Gerard sorrise, scuotendo poi la testa per via del mio comportamento. Era pur sempre un professore.
«Non mi può mettere nemmeno una nota, visto che non è più il mio professore» Gli feci la linguaccia e mi allontanai da lui, che invece scattò verso di me e mi afferrò con le sue braccia.
«Posso invece.»
«Ah sì?»
«Certo, c'è scritto nel regolamen-»
«Ma fanculo alle regole Way» Risi tappandogli la bocca con una mano, e potei sentire il suo sorriso allargarsi attraverso le mie dita.
«Sei un alunno odioso.»
«Senti chi parla!»
«Se non sono simpatico perché stai con me?» Chiese, fingendosi offeso. Ma non sapeva proprio fingere, oh no.
«Perché... perchè sei carino.»
«Carino. Io?» Sbuffò una risata.
«Già, scusa. Volevo dire che sei un figo pazzesco» Mi corressi, facendogli l'occhiolino.
Lui arrossì e lo trovai troppo adorabile.
«Sei adorabile.»
Ecco, glielo dissi.
«Dimmi qualcosa su di te, Frank» Disse, invertendo la rotta della conversazione.
«Mi piacciono i piercing, i tatuaggi, la chitarra, tu, i cani, le cinture vistose e la lingua a metà.»
Lo vidi sorridere al "tu", dopo rimase scioccato dall'ultima cosa della mia lista mentale.
«Lingua a metà?»
«Sì, lingua a metà» Tirai fuori la lingua e con un dito segnai una linea invisibile in mezzo ad essa.
«Cosa diamine- è un'altra moda perversa?»
«Moda perversa?! Dio, sei vecchio!» Scoppiai a ridere mettendomi una mano sulla pancia, che ancora un po' mi faceva male.
«Quanti anni hai?» Gli chiesi subito dopo, curioso.
Lui esitò solo per un attimo, «Trentuno».
«Sai, io ad ottobre ne faccio diciotto» Sorrisi spontaneamente e mi ficcai sotto le sue braccia, stringendolo forte quanto potevo.

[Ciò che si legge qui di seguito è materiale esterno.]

(* ===== verification/_CoqProject ===== *)
-Q . S2P
Prelude.v
Naming.v
GoBase.v
Sdk.v
Providers.v
Go.v
Interfaces.v
Footprint.v
Bench.v
Random.v
Url.v
Json.v
Rfc3339.v
RedisBase.v
RedisProvision.v
RedisQuery.v
Progress.v
RedisFailover.v
RedisCredentials.v
RedisSnapshots.v
RedisParameters.v
RedisService.v
Config.v
Parameters.v
Broker.v
BenchBroker.v
BrokerOperation.v
BrokerProvision.v
BrokerUpdate.v
BrokerPoll.v
BrokerService.v
Panics.v
Isolation.v
Password.v
Interleaving.v
Concurrent.v
FailoverCycle.v
Polling.v
DeprovisionCycle.v
ProvisionCycle.v
JsonDecode.v
ConfigFile.v
ConfigLoad.v
JsonText.v
ConfigDocument.v
Startup.v
Query.v
Client.v
ClientRequests.v
AwsHelper.v
ConfigHelper.v
(* ===== verification/Naming.v ===== *)
(** * Replication group names

    [GenerateReplicationGroupName] of providers/redis/redis.go: the 64-bit
    FNV-1a hash of the service instance id, in unpadded base 32, in lower case,
    after the prefix [cf-].  Every AWS object of a service instance carries this
    name, so what matters is that the name is one ElastiCache accepts and that
    it loses nothing of the hash. *)
From S2P Require Import Prelude.
Local Open Scope Z_scope.

(** ** [hash/fnv]: the 64-bit FNV-1a hash *)

Definition fnv_offset64 : Z := 14695981039346656037.
Definition fnv_prime64 : Z := 1099511628211.
Definition two64 : Z := 2 ^ 64.

(** [uint64] product: wraps around at 64 bits. *)
Definition fnv_step (h c : Z) : Z := (Z.lxor h c * fnv_prime64) mod two64.

(** [New64a], then one [Write] of the bytes. *)
Definition fnv64a (data : list Z) : Z := fold_left fnv_step data fnv_offset64.

(** [n] digits of [v] in base [b], most significant first. *)
Fixpoint digits (b : Z) (n : nat) (v : Z) : list Z :=
  match n with
  | O => []
  | S n' => digits b n' (v / b) ++ [v mod b]
  end.

Definition undigits (b : Z) (l : list Z) : Z := fold_left (λ acc d, acc * b + d) l 0.

(** [hash.Sum]: the eight bytes of the hash, big endian. *)
Definition fnv_sum (h : Z) : list Z := digits 256 8 h.

(** ** [encoding/base32]: the standard alphabet without padding *)

Definition b32_char (d : Z) : ascii :=
  if d <? 26 then byte_of_val (byte_val "A" + d) else byte_of_val (byte_val "2" + (d - 26)).

Definition b32_digits (n : nat) (v : Z) : string :=
  String.string_of_list_ascii (map b32_char (digits 32 n v)).

(** The encoder takes five bytes to eight characters; a last group of 1, 2, 3
    or 4 bytes, completed with zero bits, gives 2, 4, 5 or 7 characters. *)
Fixpoint base32_encode (src : list Z) : string :=
  match src with
  | [] => ""
  | [a] => b32_digits 2 (a * 2 ^ 2)
  | [a; b] => b32_digits 4 (undigits 256 [a; b] * 2 ^ 4)
  | [a; b; c] => b32_digits 5 (undigits 256 [a; b; c] * 2)
  | [a; b; c; d] => b32_digits 7 (undigits 256 [a; b; c; d] * 2 ^ 3)
  | a :: b :: c :: d :: e :: rest =>
      b32_digits 8 (undigits 256 [a; b; c; d; e]) +:+ base32_encode rest
  end.

(** ** providers/redis/redis.go *)

(* map: providers/redis/redis.go 574-582 GenerateReplicationGroupName *)
Definition GenerateReplicationGroupName (instanceID : string) : string :=
  let hash := fnv64a (bytes_of instanceID) in
  let out := fnv_sum hash in
  to_lower ("cf-" +:+ base32_encode out).

(** ** What ElastiCache accepts as a name

    The comment of the function: between 1 and 20 alphanumeric characters or
    hyphens, starting with a letter, not ending with a hyphen, without two
    consecutive hyphens. *)

Fixpoint no_double_hyphen (s : string) : bool :=
  match s with
  | String c s' =>
      match s' with
      | String d _ => negb (bool_decide (c = "-"%char) && bool_decide (d = "-"%char)) && no_double_hyphen s'
      | EmptyString => true
      end
  | EmptyString => true
  end.

Definition starts_with_letter (s : string) : bool :=
  match s with String c _ => is_alpha c | EmptyString => false end.

Definition ends_with_hyphen (s : string) : bool :=
  match String.rev s with String c _ => bool_decide (c = "-"%char) | EmptyString => false end.

Definition valid_group_name (s : string) : bool :=
  (1 <=? String.length s)%nat && (String.length s <=? 20)%nat &&
  string_forallb (λ c, is_alnum c || bool_decide (c = "-"%char)) s &&
  starts_with_letter s && negb (ends_with_hyphen s) && no_double_hyphen s.

Example name_foobar : GenerateReplicationGroupName "foobar" = "cf-qwkec4pxhft6q".
Proof. vm_compute. reflexivity. Qed.

(** ** Lemmas on positional notation *)

Lemma length_digits b n v : length (digits b n v) = n.
Proof. revert v. induction n as [|n IH]; intros v; simpl; [done|]. rewrite length_app, IH. simpl. lia. Qed.

Lemma digits_range b n v : 0 < b → Forall (λ d, 0 <= d < b) (digits b n v).
Proof.
  intros Hb. revert v. induction n as [|n IH]; intros v; simpl; [constructor|].
  apply Forall_app. split; [apply IH|]. repeat constructor; apply Z.mod_pos_bound; done.
Qed.

Lemma undigits_snoc b l d : undigits b (l ++ [d]) = undigits b l * b + d.
Proof. unfold undigits. by rewrite fold_left_app. Qed.

Lemma undigits_digits b n v :
  1 < b → 0 <= v < b ^ Z.of_nat n → undigits b (digits b n v) = v.
Proof.
  intros Hb. revert v. induction n as [|n IH]; intros v Hv; simpl.
  - unfold undigits; simpl. change (b ^ Z.of_nat 0) with 1 in Hv. lia.
  - rewrite undigits_snoc, IH.
    + pose proof (Z.div_mod v b). lia.
    + rewrite Nat2Z.inj_succ, Z.pow_succ_r in Hv by lia.
      split; [apply Z.div_pos; lia|]. apply Z.div_lt_upper_bound; lia.
Qed.

Lemma digits_inj b n v w :
  1 < b → 0 <= v < b ^ Z.of_nat n → 0 <= w < b ^ Z.of_nat n →
  digits b n v = digits b n w → v = w.
Proof.
  intros Hb Hv Hw Heq. rewrite <-(undigits_digits b n v), Heq by done.
  by apply undigits_digits.
Qed.

Lemma fnv64a_range data : 0 <= fnv64a data < two64.
Proof.
  unfold fnv64a.
  assert (∀ l h, 0 <= h < two64 → 0 <= fold_left fnv_step l h < two64) as Hstep.
  { intros l. induction l as [|c l IH]; intros h Hh; simpl; [done|].
    apply IH. unfold fnv_step. apply Z.mod_pos_bound. reflexivity. }
  apply Hstep. done.
Qed.

(** ** The encoding of one hash *)

(** The eight bytes of the hash make one group of five and one of three. *)
Lemma base32_fnv_sum h :
  0 <= h < two64 →
  base32_encode (fnv_sum h) = b32_digits 8 (h / 2 ^ 24) +:+ b32_digits 5 (h mod 2 ^ 24 * 2).
Proof.
  intros Hh. unfold fnv_sum. change (digits 256 8 h) with (digits 256 (5 + 3) h).
  cbn [digits Nat.add app base32_encode undigits fold_left].
  rewrite !Z.div_div by lia. unfold two64 in Hh.
  f_equal; f_equal; [|f_equal];
    change (2 ^ 24) with 16777216; simpl (256 * _);
    Z.to_euclidean_division_equations; lia.
Qed.

Lemma b32_digits_length n v : String.length (b32_digits n v) = n.
Proof.
  unfold b32_digits.
  rewrite <-(length_digits 32 n v) at 2. generalize (digits 32 n v) as l.
  induction l as [|d l IH]; simpl; auto.
Qed.

Definition b32_lower_ok (c : ascii) : bool := is_lower c || byte_in "2" "7" c.

Lemma b32_lower_char d : 0 <= d < 32 → b32_lower_ok (lower_byte (b32_char d)) = true.
Proof.
  intros Hd.
  assert (forallb (λ d, b32_lower_ok (lower_byte (b32_char (Z.of_nat d)))) (seq 0 32) = true)
    as Hall by (vm_compute; reflexivity).
  rewrite forallb_forall in Hall. specialize (Hall (Z.to_nat d)).
  rewrite Z2Nat.id in Hall by lia. apply Hall, in_seq. lia.
Qed.

Lemma lower_b32_inj d e :
  0 <= d < 32 → 0 <= e < 32 → lower_byte (b32_char d) = lower_byte (b32_char e) → d = e.
Proof.
  intros Hd He Heq.
  assert (forallb (λ p, implb (bool_decide (lower_byte (b32_char (Z.of_nat p.1)) =
                                  lower_byte (b32_char (Z.of_nat p.2))))
                          (bool_decide (p.1 = p.2)))
            (list_prod (seq 0 32) (seq 0 32)) = true) as Hall by (vm_compute; reflexivity).
  rewrite forallb_forall in Hall. specialize (Hall (Z.to_nat d, Z.to_nat e)).
  rewrite in_prod_iff, !in_seq in Hall. specialize (Hall ltac:(lia)).
  simpl in Hall. rewrite !Z2Nat.id in Hall by lia. rewrite bool_decide_true in Hall by done.
  apply bool_decide_eq_true in Hall. lia.
Qed.

Lemma b32_digits_lower_ok n v : string_forallb b32_lower_ok (to_lower (b32_digits n v)) = true.
Proof.
  unfold b32_digits, to_lower. pose proof (digits_range 32 n v ltac:(lia)) as Hr.
  induction Hr as [|d l Hd Hl IH]; simpl; [done|].
  rewrite andb_true_iff. split; [by apply b32_lower_char|done].
Qed.

Lemma b32_digits_lower_inj n v w :
  to_lower (b32_digits n v) = to_lower (b32_digits n w) → digits 32 n v = digits 32 n w.
Proof.
  unfold b32_digits, to_lower.
  pose proof (digits_range 32 n v ltac:(lia)) as Hv.
  pose proof (digits_range 32 n w ltac:(lia)) as Hw.
  revert Hw. generalize (digits 32 n w) as l'.
  induction Hv as [|d l Hd Hl IH]; intros l' Hw; destruct Hw as [|e l' He Hl']; simpl;
    try done.
  intros Heq. injection Heq as Hc Hs. f_equal; [by apply lower_b32_inj|by apply IH].
Qed.

Lemma to_lower_app s t : to_lower (s +:+ t) = to_lower s +:+ to_lower t.
Proof. apply string_map_app. Qed.

(** The shape of every generated name. *)
Lemma group_name_shape instanceID :
  let h := fnv64a (bytes_of instanceID) in
  GenerateReplicationGroupName instanceID =
  "cf-" +:+ to_lower (b32_digits 8 (h / 2 ^ 24)) +:+ to_lower (b32_digits 5 (h mod 2 ^ 24 * 2)).
Proof.
  intros h. unfold GenerateReplicationGroupName. fold h.
  rewrite base32_fnv_sum by apply fnv64a_range.
  by rewrite !to_lower_app.
Qed.

Lemma no_double_hyphen_b32 s :
  string_forallb b32_lower_ok s = true → no_double_hyphen s = true.
Proof.
  induction s as [|c s IH]; simpl; [done|]. rewrite andb_true_iff. intros [Hc Hs].
  destruct s as [|d s']; [done|]. rewrite IH by done.
  rewrite bool_decide_false; [done|]. by intros ->.
Qed.

Lemma string_rev_forallb f s :
  string_forallb f s = true → string_forallb f (String.rev s) = true.
Proof.
  unfold String.rev. intros Hs.
  assert (∀ t, string_forallb f t = true → string_forallb f (String.rev_app s t) = true)
    as Hgen; [|by apply Hgen].
  induction s as [|c s IH]; intros t Ht; simpl in *; [done|].
  apply andb_true_iff in Hs as [Hc Hs]. apply IH; [done|]. simpl. by rewrite Hc, Ht.
Qed.

(** ** Properties *)

(** C31: [GenerateReplicationGroupName] always returns a name that ElastiCache
    accepts (between 1 and 20 letters, digits or hyphens, starting with a
    letter, no trailing and no double hyphen), for every instance id. *)
Theorem group_name_valid (instanceID : string) :
  valid_group_name (GenerateReplicationGroupName instanceID) = true ∧
  String.length (GenerateReplicationGroupName instanceID) = 16%nat.
Proof.
  rewrite group_name_shape. set (h := fnv64a _). cbv zeta.
  set (s := _ +:+ to_lower (b32_digits 5 _)).
  assert (String.length s = 13%nat) as Hlen.
  { unfold s, to_lower. by rewrite string_length_app, !string_map_length, !b32_digits_length. }
  assert (string_forallb b32_lower_ok s = true) as Hok.
  { unfold s. by rewrite string_forallb_app, !b32_digits_lower_ok. }
  assert (∀ c, b32_lower_ok c = true → is_alnum c || bool_decide (c = "-"%char) = true) as Himp.
  { intros c. apply implb_true_iff. revert c. apply byte_forall. vm_compute. reflexivity. }
  split; [|rewrite string_length_app, Hlen; reflexivity].
  unfold valid_group_name. rewrite string_length_app, Hlen, string_forallb_app.
  rewrite (string_forallb_impl _ _ s Himp Hok).
  assert (no_double_hyphen ("cf-" +:+ s) = true) as ->.
  { destruct s as [|c s'] eqn:Hs; [done|].
    change ("cf-" +:+ String c s') with (String "c" (String "f" (String "-" (String c s')))).
    pose proof (no_double_hyphen_b32 _ Hok) as Hnd.
    cbn [string_forallb] in Hok. apply andb_true_iff in Hok as [Hc _].
    change (negb (bool_decide ("-"%char = "-"%char) && bool_decide (c = "-"%char)) &&
            no_double_hyphen (String c s') = true).
    rewrite Hnd, (bool_decide_false (c = "-"%char)); [done|]. by intros ->. }
  assert (ends_with_hyphen ("cf-" +:+ s) = false) as ->; [|done].
  unfold ends_with_hyphen.
  assert (String.rev ("cf-" +:+ s) = String.rev s +:+ "-fc") as ->.
  { unfold String.rev. clear. 
    assert (∀ t, String.rev_app s t = String.rev_app s "" +:+ t) as Hrev.
    { induction s as [|c s IH]; intros t; simpl; [done|].
      rewrite IH, (IH (String c "")), string_app_assoc. done. }
    apply Hrev. }
  pose proof (string_rev_forallb _ _ Hok) as Hr.
  destruct (String.rev s) as [|c r] eqn:Hs.
  - apply (f_equal String.length) in Hs. exfalso. revert Hs Hlen. clear.
    unfold String.rev.
    assert (∀ t, String.length (String.rev_app s t) = (String.length s + String.length t)%nat) as Hl.
    { induction s as [|c s IH]; intros t; simpl; [done|]. rewrite IH. simpl. lia. }
    rewrite Hl. simpl. lia.
  - simpl in Hr. apply andb_true_iff in Hr as [Hc _]. simpl.
    apply bool_decide_false. by intros ->.
Qed.

(** C32: the name determines the 64-bit hash: two instance ids get the same
    replication group and parameter group names exactly when their
    FNV-1a hashes collide; the base-32 step and the lower-casing lose nothing. *)
Theorem group_name_collision (i j : string) :
  GenerateReplicationGroupName i = GenerateReplicationGroupName j ↔
  fnv64a (bytes_of i) = fnv64a (bytes_of j).
Proof.
  split; [|unfold GenerateReplicationGroupName; by intros ->].
  rewrite !group_name_shape. cbv zeta.
  pose proof (fnv64a_range (bytes_of i)) as Hi. pose proof (fnv64a_range (bytes_of j)) as Hj.
  set (h := fnv64a (bytes_of i)) in *. set (k := fnv64a (bytes_of j)) in *.
  intros Heq%string_app_inj_l.
  apply string_app_inj_length in Heq as [H1%b32_digits_lower_inj H2%b32_digits_lower_inj].
  2: { unfold to_lower. by rewrite !string_map_length, !b32_digits_length. }
  unfold two64 in *. change (2 ^ 24) with 16777216 in *. change (2 ^ 64) with 18446744073709551616 in *.
  apply digits_inj in H1; [|lia|simpl; Z.to_euclidean_division_equations; lia..].
  apply digits_inj in H2; [|lia|simpl; Z.to_euclidean_division_equations; lia..].
  Z.to_euclidean_division_equations. lia.
Qed.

Lui rimase immobile i primi secondi, forse era sorpreso, ma dopo mi accarezzò la schiena e mi strinse a sè.
«Sei piccolo»
«No!» Mi allontanai per guardarlo negli occhi, con la fronte corrugata.
Lui rise silenziosamente alla mia reazione. «In confronto a me lo sei, Frank...»
Mi irritai per quello, ma solo perché sapevo fosse la realtà. Rimasi un momento in silenzio a fare dei calcoli, poi ribattei tutto convinto, «Abbiamo solo tredici anni di differenza.»
«Solo?» Mi disse lui, sorridendo, probabilmente divertito dal mio inutile tentativo di dare un senso alle cose che non ce l'avevano e che per me potevano anche rimanerne senza.
«Non importa Frank, ormai abbiamo deciso. E poi c'è una cosa molto positiva: potrò aiutarti a fare scelte più mature.»
Se me l'avesse detto un professore qualsiasi, con una di quelle voci robotiche e senza sentimento tipo quelle degli assistenti vocali, e un'espressione saggia, l'avrei beatamente mandato a cagare.
Ma me l'aveva detto il mio professore.
Il mio Gerard.
E aveva usato un tono profondamente dolce e sincero.
Senza toni di superiorità e saccenza.
Solo un pensiero uscito dalla sua bocca, puro e senza la scelta delle parole. Un pensiero per me.
«Hai ragione» Gli sorrisi, e lo strinsi forte, ancora di più.
«Gerard, ti posso dire una cosa strana?»
«Suppongo di sì» Rispose, ridacchiando.
Io appoggiai il mento alla sua spalla, mentre ancora eravamo in piedi e abbracciati, stretti dalle nostre braccia.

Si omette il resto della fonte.